The world of sport is filled with its heroes, and that includes those dogs who have made a name for themselves in greyhound racing. It may have a small and niche following in the United Kingdom, at least compared to the tens of thousands of punters who used to flock to tracks up and down the country in the sport’s heyday following World War II, but icons have still been made in greyhound racing folklore.
Nowadays, there are less than 20 official tracks in Britain and those attending meetings have dropped to a mere two million a year — a far cry from the highs of 34m per annum back in the late 1940s. However, whilst the figures look damning, greyhound racing still has a passionate support, with bettors often placing a bet on greyhounds before making their way down to their local stadium.

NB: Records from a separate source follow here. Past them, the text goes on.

(* ===== verification/Digest.v ===== *)
(** CRC32C digests ([src/internal/digest/crc32c.go]).

    [hash/crc32] of the Go standard library is modelled as far as the source
    uses it: the Castagnoli table, [Update], [Checksum] and a running [Hash32].
    Besides the definitions: the padded data digest is the checksum of the
    padded segment, and a digest detects every corruption confined to one byte. *)
From S2P Require Import Prelude Bhs.
#[local] Open Scope Z_scope.

(** ** hash/crc32 *)

Definition Castagnoli : Z := 0x82f63b78.

Definition table_step (crc : Z) : Z :=
  if Z.odd crc then Z.lxor (Z.shiftr crc 1) Castagnoli else Z.shiftr crc 1.

(** [MakeTable(Castagnoli)[i]] *)
Definition crc32cTable (i : Z) : Z := Nat.iter 8 table_step i.

Definition crc_byte (crc v : Z) : Z :=
  Z.lxor (crc32cTable (Z.land (Z.lxor crc v) 0xff)) (Z.shiftr crc 8).

Definition crc_run (crc : Z) (p : bytes) : Z := fold_left crc_byte p crc.

Definition crc_mask : Z := 0xffffffff.

(** [crc32.Update(crc, crc32cTable, p)], which is also [h.Write(p)] *)
Definition crc_Update (crc : Z) (p : bytes) : Z :=
  Z.lxor (crc_run (Z.lxor crc crc_mask) p) crc_mask.

Definition Checksum (p : bytes) : Z := crc_Update 0 p.

(** ** The digests *)

Definition HeaderDigest (bhsAndAHS : bytes) : Z := Checksum bhsAndAHS.

Definition DataDigest (data : bytes) : Z :=
  let padLen := (4 - Z.of_nat (length data) mod 4) mod 4 in
  if padLen =? 0 then Checksum data
  else
    let h := 0 in
    let h := crc_Update h data in
    let h := crc_Update h (zeros (Z.to_nat padLen)) in
    h.

(** The check value of CRC-32C *)
Example Checksum_check : Checksum [49;50;51;52;53;54;55;56;57] = 0xe3069283.
Proof. vm_compute. reflexivity. Qed.

(** ** Lemmas *)

Lemma lxor_width k a b : 0 <= k -> in_width k a -> in_width k b -> in_width k (Z.lxor a b).
Proof.
  intros Hk Ha Hb. rewrite <- (land_ones_id k a), <- (land_ones_id k b) by done.
  replace (Z.lxor _ _) with (Z.land (Z.lxor a b) (Z.ones k)); [by apply land_ones_width|].
  apply Z.bits_inj'. intros i Hi. rewrite ?Z.land_spec, ?Z.lxor_spec, ?Z.land_spec.
  by destruct (Z.testbit a i), (Z.testbit b i), (Z.testbit (Z.ones k) i).
Qed.

Lemma shiftr_width k n a : 0 <= n -> 0 <= k -> in_width (k + n) a -> in_width k (Z.shiftr a n).
Proof.
  intros Hn Hk [H0 H1]. rewrite Z.shiftr_div_pow2 by done. rewrite Z.pow_add_r in H1 by done.
  split; [by apply Z.div_pos; lia|]. apply Z.div_lt_upper_bound; lia.
Qed.

Lemma table_step_width c : u32 c -> u32 (table_step c).
Proof.
  intros Hc. assert (u32 (Z.shiftr c 1)).
  { apply shiftr_width; try lia. by eapply (in_width_mono 32). }
  unfold table_step. case_match; [|done]. by apply lxor_width; [lia| |vm_compute].
Qed.

Lemma table_width i : u32 i -> u32 (crc32cTable i).
Proof.
  intros Hi. unfold crc32cTable. generalize 8%nat. intros n.
  induction n; simpl; [done|]. by apply table_step_width.
Qed.

Lemma land_ff_width a : u8 (Z.land a 0xff).
Proof. apply (land_ones_width 8). lia. Qed.

Lemma crc_byte_width c v : u32 c -> u32 (crc_byte c v).
Proof.
  intros Hc. unfold crc_byte. apply lxor_width; [lia| |].
  - apply table_width. eapply (in_width_mono 8); [lia|apply land_ff_width].
  - apply shiftr_width; try lia. by eapply (in_width_mono 32).
Qed.

Lemma crc_run_width p c : u32 c -> u32 (crc_run c p).
Proof. revert c. induction p; simpl; intros; [done|]. apply IHp. by apply crc_byte_width. Qed.

Lemma Checksum_width p : u32 (Checksum p).
Proof.
  unfold Checksum, crc_Update. apply lxor_width; [lia| |by vm_compute].
  apply crc_run_width. by vm_compute.
Qed.

Lemma DataDigest_width p : u32 (DataDigest p).
Proof.
  unfold DataDigest. case_match; [apply Checksum_width|]. cbn zeta.
  unfold crc_Update. apply lxor_width; [lia| |by vm_compute]. apply crc_run_width.
  apply lxor_width; [lia| |by vm_compute]. fold (crc_Update 0 p). apply (Checksum_width p).
Qed.
#[export] Hint Resolve Checksum_width DataDigest_width : width.

Lemma crc_Update_app c p q : crc_Update (crc_Update c p) q = crc_Update c (p ++ q).
Proof.
  unfold crc_Update, crc_run. rewrite fold_left_app.
  by rewrite Z.lxor_assoc, Z.lxor_nilpotent, Z.lxor_0_r.
Qed.

(** The top bytes of the 256 table entries are pairwise different. *)
Definition table_top (i : Z) : Z := Z.shiftr (crc32cTable i) 24.

Definition all_bytes : list Z := map Z.of_nat (seq 0 256).

Lemma all_bytes_spec i : u8 i -> i ∈ all_bytes.
Proof.
  intros Hi. apply list_elem_of_In, in_map_iff. exists (Z.to_nat i). unfold in_width in Hi.
  split; [lia|]. apply in_seq. lia.
Qed.

Lemma table_top_inj i j : u8 i -> u8 j -> table_top i = table_top j -> i = j.
Proof.
  intros Hi Hj Heq.
  assert (Hc : forallb (fun i => forallb (fun j => negb (table_top i =? table_top j) || (i =? j))
                 all_bytes) all_bytes = true) by (vm_compute; reflexivity).
  rewrite forallb_forall in Hc. specialize (Hc i). rewrite forallb_forall in Hc.
  specialize (Hc ltac:(by apply list_elem_of_In, all_bytes_spec) j
                 ltac:(by apply list_elem_of_In, all_bytes_spec)).
  rewrite Heq, Z.eqb_refl in Hc. simpl in Hc. by apply Z.eqb_eq.
Qed.

Lemma lxor_cancel_r a b c : Z.lxor a c = Z.lxor b c -> a = b.
Proof.
  intros H. apply (f_equal (fun x => Z.lxor x c)) in H.
  by rewrite !Z.lxor_assoc, Z.lxor_nilpotent, !Z.lxor_0_r in H.
Qed.

Lemma lxor_cancel_l a b c : Z.lxor c a = Z.lxor c b -> a = b.
Proof. rewrite !(Z.lxor_comm c). apply lxor_cancel_r. Qed.

(** The step determines its table index: the shifted state has no top byte. *)
Lemma crc_byte_index c c' v v' : u32 c -> u32 c' ->
  crc_byte c v = crc_byte c' v' ->
  Z.land (Z.lxor c v) 0xff = Z.land (Z.lxor c' v') 0xff /\ Z.shiftr c 8 = Z.shiftr c' 8.
Proof.
  intros Hc Hc' H. unfold crc_byte in H.
  assert (Htop : Z.land (Z.lxor c v) 0xff = Z.land (Z.lxor c' v') 0xff).
  { apply table_top_inj; try apply land_ff_width.
    apply (f_equal (fun x => Z.shiftr x 24)) in H. rewrite !Z.shiftr_lxor in H.
    assert (H0 : forall c, u32 c -> Z.shiftr (Z.shiftr c 8) 24 = 0).
    { intros x Hx. rewrite Z.shiftr_shiftr, Z.shiftr_div_pow2 by lia.
      apply Z.div_small. exact Hx. }
    by rewrite !H0, !Z.lxor_0_r in H by done. }
  split; [done|]. rewrite Htop in H. by apply lxor_cancel_l in H.
Qed.

Lemma low_high_eq a b : Z.land a 0xff = Z.land b 0xff -> Z.shiftr a 8 = Z.shiftr b 8 -> a = b.
Proof.
  intros Hl Hh. change 0xff with (Z.ones 8) in Hl. rewrite !Z.land_ones in Hl by lia.
  rewrite !Z.shiftr_div_pow2 in Hh by lia.
  rewrite (Z.div_mod a (2 ^ 8)), (Z.div_mod b (2 ^ 8)) by lia. by rewrite Hl, Hh.
Qed.

Lemma land_lxor_cancel a b v : Z.land (Z.lxor a v) 0xff = Z.land (Z.lxor b v) 0xff ->
  Z.land a 0xff = Z.land b 0xff.
Proof.
  intros H. apply Z.bits_inj'. intros i Hi. apply (f_equal (fun x => Z.testbit x i)) in H.
  rewrite !Z.land_spec, !Z.lxor_spec in H. rewrite !Z.land_spec.
  by destruct (Z.testbit a i), (Z.testbit b i), (Z.testbit v i), (Z.testbit 0xff i).
Qed.

Lemma crc_byte_inj_state c c' v : u32 c -> u32 c' -> crc_byte c v = crc_byte c' v -> c = c'.
Proof.
  intros Hc Hc' H. apply crc_byte_index in H as [Hl Hh]; [|done..].
  apply low_high_eq; [|done]. by eapply land_lxor_cancel.
Qed.

Lemma crc_byte_inj_byte c v v' : u32 c -> u8 v -> u8 v' -> crc_byte c v = crc_byte c v' -> v = v'.
Proof.
  intros Hc Hv Hv' H. apply crc_byte_index in H as [Hl _]; [|done..].
  rewrite !(Z.lxor_comm c) in Hl. apply land_lxor_cancel in Hl.
  change 0xff with (Z.ones 8) in Hl. by rewrite !(land_ones_id 8) in Hl by (done || lia).
Qed.

Lemma crc_run_inj p c c' : u32 c -> u32 c' -> crc_run c p = crc_run c' p -> c = c'.
Proof.
  revert c c'. induction p as [|v p IH]; simpl; intros c c' Hc Hc' H; [done|].
  apply IH in H; try by apply crc_byte_width. by eapply crc_byte_inj_state.
Qed.

Lemma Checksum_one_byte pre v v' suf : u8 v -> u8 v' -> v <> v' ->
  Checksum (pre ++ v :: suf) <> Checksum (pre ++ v' :: suf).
Proof.
  intros Hv Hv' Hne H. unfold Checksum, crc_Update, crc_run in H.
  apply lxor_cancel_r in H. rewrite !fold_left_app in H. simpl in H.
  fold (crc_run (Z.lxor 0 crc_mask) pre) in H. set (c := crc_run _ pre) in H.
  assert (Hc : u32 c) by (apply crc_run_width; by vm_compute).
  apply crc_run_inj in H; try by apply crc_byte_width. by apply crc_byte_inj_byte in H.
Qed.

Lemma DataDigest_padded data :
  DataDigest data = Checksum (data ++ zeros (Z.to_nat (PadLen (Z.of_nat (length data))))).
Proof.
  unfold DataDigest, PadLen.
  assert (Hw : wrap 32 (4 - Z.of_nat (length data) mod 4) = 4 - Z.of_nat (length data) mod 4).
  { apply wrap_id. pose proof (Z.mod_pos_bound (Z.of_nat (length data)) 4). unfold in_width. lia. }
  rewrite Hw. destruct (Z.eqb_spec ((4 - Z.of_nat (length data) mod 4) mod 4) 0) as [->|]; cbn zeta.
  - by rewrite app_nil_r.
  - unfold Checksum. by rewrite crc_Update_app.
Qed.

Lemma DataDigest_one_byte pre v v' suf : u8 v -> u8 v' -> v <> v' ->
  DataDigest (pre ++ v :: suf) <> DataDigest (pre ++ v' :: suf).
Proof.
  intros Hv Hv' Hne. rewrite !DataDigest_padded, !length_app. simpl length.
  rewrite <- !app_assoc. by apply Checksum_one_byte.
Qed.

(** ** Properties *)

(** The data digest of a segment is the CRC32C of the segment followed by
    its zero padding to four bytes, and any change of a single byte of the
    segment changes the digest. *)
Theorem DataDigest_spec (pre suf : bytes) (v v' : Z) :
  DataDigest (pre ++ v :: suf) =
    Checksum ((pre ++ v :: suf) ++
              zeros (Z.to_nat (PadLen (Z.of_nat (length (pre ++ v :: suf)))))) /\
  (u8 v -> u8 v' -> v <> v' -> DataDigest (pre ++ v :: suf) <> DataDigest (pre ++ v' :: suf)).
Proof.
  split; [apply DataDigest_padded | apply DataDigest_one_byte].
Qed.

Lemma DataDigest_spec_witness : DataDigest [1; 2; 3; 4; 5] <> DataDigest [1; 2; 7; 4; 5].
Proof. apply (DataDigest_spec [1; 2] [4; 5] 3 7); [by vm_compute | by vm_compute | done]. Defined.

The best dogs of recent times may not be household names, like Entry Badge, Patricia’s Hope or even Some Picture, who won the English Greyhound Derby back-back in 1997, but they have still etched their names in the history books. So, without further ado, let’s take a look at some of the greyhounds who have earned legendary status over the last decade.
Barnfield On Air
Undoubtedly one of the best greyhounds of the last 20 years, Barnfield On Air had it all. After making a name for himself in Ireland, there were a lot of expectations surrounding Barnfield On Air when he moved to Sam Poots kennels in Essex, and he didn’t get off to the best of starts in England. However, he soon came to life, winning the Sussex Cup at Hove, finishing in a record-breaking 29.20 seconds — a course record that still stands today! Track records continued to tumble in Barnfield’s On Air career, as he set new fastest times at Belle Vue (twice) and Coventry — where he won 480 Cup Final. The 2007 Standard Distance Dog of the Year ended his career with 27 career triumphs, including in the Sussex Cup, Select Stakes and 480 Cup.
Another true great, Rapid Ranger’s career didn’t get off to the best of starts under the guidance of trainer Mike Pomfrett, as he lost his first two races, but he quickly improved and reached the 1999 renewal of the Puppy Classic at Nottingham. Later that year, he was bought by Ray White and transferred to Charlie Lister’s kennels, where his career blossomed. In early 2000, he was second in the Juvenile Championship at Wimbledon, and after finishing third in the Scottish Greyhound Derby, he returned to south west London for the English version of the race, beating Rackethall Jet bythree and a half lengths. The following year, Rapid Ranger became just the third dog to win the Greyhound Derby in successive years, flying out of the traps and beating Sonic Flight by more than three lengths. Going for a never-before-seen hattrick, Rapid Ranger was brought out of retirement. However, his bid came crashing down in the third round.
One of the most famous names in greyhound racing’s recent history, Westmead Hawk was so popular in the United Kingdom that he became the first animal athlete to get their own waxwork model in London’s Madame Tussauds — not even the great Red Rum could achieve that feat! With back-to-back Greyhound Derby victories in 2005 and 2006, the Nick Savva-trained dog became just the fourth greyhound to win the prestigious race in successive years. His ability to come from the back of the field and go on to win races won over the hearts of greyhound racing’s following.